Data in this exercise START

(* ===== verification/Framing.v ===== *)
(** * Framing: packets on a byte stream

    [tunnel/common.rs] ([FramedReader], [FramedWriter]), [tunnel/buf.rs]
    ([BufList]) and [tunnel/mpsc.rs] (the task that feeds a tunnel from a
    channel).  TCP and QUIC tunnels carry packets as a byte stream: the writer
    puts the length in front of each packet and queues the bytes, the socket
    takes as many as it likes at a time, and the reader collects what arrives
    until a packet is complete.

    Sockets are parameters: [AsyncRead] and [AsyncWrite] are the traits of tokio,
    and [ReliableRead] and [ReliableWrite] say what a connection that does not
    break promises: bytes come out in the order they went in, and a call is
    postponed ([Pending]) finitely often.  [BytesAlloc] is the allocation policy
    of [BytesMut]. *)

From stdpp Require Import base numbers list gmap strings.
From S2P Require Import Prelude PacketDef PeerConn.
Open Scope Z_scope.

(** ** Results of polling *)

Inductive poll (A : Type) := Ready (a : A) | Pending.
Arguments Ready {A} _.
Arguments Pending {A}.

Inductive io_error := WriteZero | OsError (code : Z).

Inductive TunnelError :=
| IOError (e : io_error) | InvalidPacket (msg : string) | ExceedMaxPacketSize (max input : Z)
| InvalidProtocol (msg : string) | InvalidAddr (msg : string) | InternalError (msg : string)
| ConnIdNotMatch (expect actual : Z) | BufferFull | Timeout | Anyhow (msg : string) | Shutdown
| NoDnsRecordFound | WebSocketError (msg : string) | TunError (msg : string).

(** ** Growable buffers *)

Record BytesMut := { bm_data : bytes; bm_cap : Z }.

Class BytesAlloc := {
  with_capacity_cap : Z -> Z;
  reserve_cap : Z -> Z -> Z -> Z;      (** length, capacity, additional *)
  split_to_cap : Z -> Z -> Z -> Z      (** length, capacity, split position *)
}.

Class BytesAllocLaws `{BytesAlloc} := {
  with_capacity_enough n : 0 <= n -> 0 <= with_capacity_cap n;
  reserve_enough n cap more : 0 <= n <= cap -> 0 <= more -> n + more <= reserve_cap n cap more;
  split_to_enough n cap at_ : 0 <= at_ <= n -> n <= cap -> n - at_ <= split_to_cap n cap at_
}.

Section buffers.
Context `{BytesAlloc}.

Definition with_capacity (n : Z) : BytesMut := {| bm_data := []; bm_cap := with_capacity_cap n |}.

Definition reserve (buf : BytesMut) (additional : Z) : BytesMut :=
  {| bm_data := bm_data buf; bm_cap := reserve_cap (len (bm_data buf)) (bm_cap buf) additional |}.

Definition split_to (buf : BytesMut) (at_ : Z) : outcome (bytes * BytesMut) :=
  '(front, back) ← split_off (bm_data buf) at_;
  Done (front, {| bm_data := back; bm_cap := split_to_cap (len (bm_data buf)) (bm_cap buf) at_ |}).
(* ===== verification/UdpTunnel.v ===== *)
(** * UDP tunnels

    [tunnel/udp.rs] and the ring buffers of [tunnel/ring.rs].  One socket of a
    listener serves all its connections: a connection is opened by a packet with
    a random number ([Syn]), acknowledged with the same number ([Sack]), and from
    then on datagrams from that address are put into the connection's ring
    buffer, from which the tunnel reads.  Tunnel and socket share the rings, so
    these live in a store; the tasks of the listener (receiving, accepting,
    forwarding, closing) interleave as in [udp_step].

    [RingBuffer] is the ring buffer of the async_ringbuf crate. *)

From stdpp Require Import base numbers list gmap strings.
From S2P Require Import Prelude PacketDef PeerConn Framing.
Open Scope Z_scope.

(** ** Ring buffers *)

Class RingBuffer (B : Type) := {
  rb_new : Z -> B;
  rb_items : B -> list ZCPacket;      (** [occupied_len] counts them *)
  rb_capacity : B -> Z;
  rb_try_push : ZCPacket -> B -> result ZCPacket () * B;
  rb_pop : B -> option ZCPacket * B
}.

Class RingBufferLaws (B : Type) `{RingBuffer B} := {
  rb_new_spec n : 0 < n -> rb_items (rb_new n) = [] /\ rb_capacity (rb_new n) = n;
  rb_try_push_spec p b :
    let '(r, b') := rb_try_push p b in
    rb_capacity b' = rb_capacity b /\
    if len (rb_items b) <? rb_capacity b then r = Ok tt /\ rb_items b' = rb_items b ++ [p]
    else r = Err p /\ rb_items b' = rb_items b;
  rb_pop_spec b :
    let '(r, b') := rb_pop b in
    rb_capacity b' = rb_capacity b /\ r = head (rb_items b) /\ rb_items b' = tail (rb_items b)
}.

Definition RING_TUNNEL_CAP : Z := 128.
Definition RING_TUNNEL_RESERVERD_CAP : Z := 4.

Section ring.
Context {B : Type} `{RingBuffer B}.

Definition ring_tunnel_new (cap : Z) : B := rb_new (Z.max (RING_TUNNEL_RESERVERD_CAP * 2) cap).

(** [RingSink::try_send] leaves the reserved slots free, [force_send] does not. *)
Definition ring_try_send (item : ZCPacket) (b : B) : result ZCPacket () * B :=
  if as_usize (rb_capacity b - RING_TUNNEL_RESERVERD_CAP) <=? len (rb_items b) then (Err item, b)
  else rb_try_push item b.

Definition ring_force_send (item : ZCPacket) (b : B) : result ZCPacket () * B := rb_try_push item b.
End ring.

(** ** Packets of the tunnel itself *)

Definition UDP_DATA_MTU : Z := 2000.

Definition new_udp_packet (f : UDPTunnelHeader -> UDPTunnelHeader) (udp_body : bytes) : outcome ZCPacket :=
  let ret := new_from_buf (replicate (Z.to_nat UDP_TUNNEL_HEADER_SIZE) 0 ++ udp_body) UDP in
  m ← mut_udp_tunnel_header ret;
  '(header, put) ← unwrap m;
  Done (put (f header)).

Definition set_header (ty : UdpPacketType) (conn_id n : Z) (h : UDPTunnelHeader) : UDPTunnelHeader :=
  {| udp_conn_id := conn_id; udp_msg_type := udp_packet_type_u8 ty; udp_padding := udp_padding h; udp_len := n |}.

Definition new_syn_packet (conn_id magic : Z) : outcome ZCPacket :=
  new_udp_packet (set_header UdpSyn conn_id 8) (le_bytes 8 magic).
Definition new_sack_packet (conn_id magic : Z) : outcome ZCPacket :=
  new_udp_packet (set_header UdpSack conn_id 8) (le_bytes 8 magic).

(** [buf] is the random content. *)
Definition new_hole_punch_packet (tid : Z) (buf : bytes) : outcome ZCPacket :=
  new_udp_packet (set_header UdpHolePunch tid (len buf)) buf.

(** The sixteen octets of an IPv6 address, and back. *)
Definition v6_octets (a : Z) : bytes := rev (le_bytes 16 a).
Definition v6_from_octets (l : bytes) : Z := le_val (rev l).

Definition new_v6_hole_punch_packet (dst_ip port : Z) : outcome ZCPacket :=
  new_udp_packet (set_header UdpV6HolePunch port 18)
    (as_bytes {| dst_ipv6 := v6_octets dst_ip; dst_port := port |}).

Definition extrace_dst_addr_from_hole_punch_packet (buf : bytes) : option SocketAddr :=
  match ref_from_prefix (H := V6HolePunchPacket) buf with
  | Some body => Some (V6 (v6_from_octets (dst_ipv6 body)), dst_port body)
  | None => None
  end.

Definition is_stun_packet (b : bytes) : outcome bool :=
  cookie ← slice b 4 8;
  if bool_decide (cookie = [33; 18; 164; 66]) then
    first ← unwrap (head b); Done (Z.land first 192 =? 0)
  else Done false.

(** The texts of the errors stop before the dump of the packet. *)
Definition get_zcpacket_from_buf (buf : bytes) (allow_stun : bool) : outcome (result TunnelError ZCPacket) :=
  let dg_size := len buf in
  if dg_size <? UDP_TUNNEL_HEADER_SIZE then Done (Err (InvalidPacket "udp packet size too small"))
  else
    stun ← (if allow_stun then hdr ← slice buf 0 UDP_TUNNEL_HEADER_SIZE; is_stun_packet hdr else Done false);
    if stun : bool then Done (Ok (new_from_buf buf UDP))
    else
      let zc_packet := new_from_buf buf UDP in
      h ← udp_tunnel_header zc_packet;
      header ← unwrap h;
      if udp_len header =? dg_size - UDP_TUNNEL_HEADER_SIZE then Done (Ok zc_packet)
      else Done (Err (InvalidPacket "udp packet payload len not match")).

(** What [forward_from_ring_to_udp] sends for a packet. *)
Definition to_datagram (junk : nat -> Z) (conn_id : Z) (packet : ZCPacket) : outcome bytes :=
  packet ← convert_type junk packet UDP;
  pl ← udp_payload packet;
  m ← mut_udp_tunnel_header packet;
  '(header, put) ← unwrap m;
  Done (into_bytes (put (set_header UdpData conn_id (as_u16 (len pl)) header))).

(** One round of [udp_recv_from_socket_forward_task]: the socket drops what does
    not fit the buffer. *)
Definition recv_datagram `{BytesAlloc} (allow_stun : bool) (buf : BytesMut) (datagram : bytes)
    : outcome (result TunnelError ZCPacket * BytesMut) :=
  let buf := reserve_buf buf UDP_DATA_MTU (UDP_DATA_MTU * 4) in
  let got := take (Z.to_nat (bm_cap buf - len (bm_data buf))) datagram in
  let filled := bm_data buf ++ got in
  r ← get_zcpacket_from_buf filled allow_stun;
  Done (r, {| bm_data := []; bm_cap := split_to_cap (len filled) (bm_cap buf) (len filled) |}).

(** ** Connections *)

(** [uc_ring_sender] and [uc_ring_recv] are the rings towards and from the
    tunnel; [uc_forwarding] says that the forward task has not ended. *)
Record UdpConnection := {
  uc_conn_id : Z; uc_dst_addr : SocketAddr; uc_ring_sender : nat; uc_ring_recv : nat; uc_forwarding : bool
}.

Section connection.
Context {B : Type} `{RingBuffer B}.
(* ===== verification/CidrSet.v ===== *)
(** * Proxied networks

    The networks a node gives access to: their configuration
    ([common/config.rs], [add_proxy_cidr] and its neighbours) and the set the
    proxies consult ([CidrSet] of [gateway/mod.rs]).  A network can be announced
    under another address range of the same size, which the set translates back.

    [Ipv4CidrLib] is the cidr crate. *)

From stdpp Require Import base numbers list gmap strings.
From Stdlib Require Import Lia.
From S2P Require Import Prelude.
Open Scope Z_scope.

(** An address with its network's first address ([Ipv4Inet]). *)
Record Ipv4Inet := { inet_address : Z; inet_first : Z }.

(** What the proxies read of the global context. *)
Record GlobalCtx := { enable_exit_node : bool; no_tun : bool; ctx_ipv4 : option Ipv4Inet }.

Class Ipv4CidrLib := {
  Ipv4Cidr : Type;
  #[global] ipv4_cidr_eq_dec :: EqDecision Ipv4Cidr;
  #[global] ipv4_cidr_countable :: Countable Ipv4Cidr;
  network_length : Ipv4Cidr -> Z;
  first_address : Ipv4Cidr -> Z;
  mask : Ipv4Cidr -> Z;
  contains : Ipv4Cidr -> Z -> bool
}.

(** Host bits of a network are zero; addresses belong to it by their other bits. *)
Definition host_bits `{Ipv4CidrLib} (c : Ipv4Cidr) : Z := 32 - network_length c.

Class Ipv4CidrLaws `{Ipv4CidrLib} := {
  network_length_range c : 0 <= network_length c <= 32;
  first_address_range c : in_width 32 (first_address c);
  first_address_host c : first_address c mod 2 ^ host_bits c = 0;
  mask_bits c : mask c = 2 ^ 32 - 2 ^ host_bits c;
  contains_spec c ip : contains c ip = (ip / 2 ^ host_bits c =? first_address c / 2 ^ host_bits c)
}.

Section proxied.
Context `{Ipv4CidrLib}.

(** ** The configuration *)

Record ProxyNetworkConfig := { pn_cidr : Ipv4Cidr; pn_mapped_cidr : option Ipv4Cidr; pn_allow : option (list string) }.
#[global] Instance proxy_network_eq_dec : EqDecision ProxyNetworkConfig.
Proof. solve_decision. Defined.

(** The field [proxy_network] of the configuration. *)
Definition proxy_network : Type := option (list ProxyNetworkConfig).

Definition get_proxy_cidrs (c : proxy_network) : list ProxyNetworkConfig := default [] c.

Definition add_proxy_cidr (cidr : Ipv4Cidr) (mapped_cidr : option Ipv4Cidr) (c : proxy_network)
    : result string () * proxy_network :=
  let networks := get_proxy_cidrs c in
  if match mapped_cidr with Some m => negb (network_length cidr =? network_length m) | None => false end
  then (Err "Mapped CIDR must have the same network length as the original CIDR"%string, Some networks)
  else if existsb (fun x => bool_decide (pn_cidr x = cidr /\ pn_mapped_cidr x = mapped_cidr)) networks
  then (Ok tt, Some networks)
  else (Ok tt, Some (networks ++ [{| pn_cidr := cidr; pn_mapped_cidr := mapped_cidr; pn_allow := None |}])).

Definition remove_proxy_cidr (cidr : Ipv4Cidr) (c : proxy_network) : proxy_network :=
  List.filter (fun x => negb (bool_decide (pn_cidr x = cidr))) <$> c.

Definition clear_proxy_cidrs (_ : proxy_network) : proxy_network := None.

(** ** The set *)

Record CidrSet := { cidr_set : list Ipv4Cidr; mapped_to_real : gmap Ipv4Cidr Ipv4Cidr; last_cidrs : list ProxyNetworkConfig }.

Definition cidr_set_new : CidrSet := {| cidr_set := []; mapped_to_real := ∅; last_cidrs := [] |}.

Definition mapped_of (x : ProxyNetworkConfig) : Ipv4Cidr := default (pn_cidr x) (pn_mapped_cidr x).

(** One round of the updater's loop. *)
Definition update_cidrs (cidrs : list ProxyNetworkConfig) (s : CidrSet) : CidrSet :=
  if bool_decide (cidrs = last_cidrs s) then s
  else
    let '(set, m) :=
      foldl (fun '(set, m) x =>
        (set ++ [mapped_of x],
         if bool_decide (mapped_of x = pn_cidr x) then m else <[mapped_of x := pn_cidr x]> m))
        ([], ∅) cidrs in
    {| cidr_set := set; mapped_to_real := m; last_cidrs := cidrs |}.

Data in this exercise END

-- What needs to be done --
Please return each line of the data above in which the word "default" occurs.

-- Solution to this problem --
Definition get_proxy_cidrs (c : proxy_network) : list ProxyNetworkConfig := default [] c.
Definition mapped_of (x : ProxyNetworkConfig) : Ipv4Cidr := default (pn_cidr x) (pn_mapped_cidr x).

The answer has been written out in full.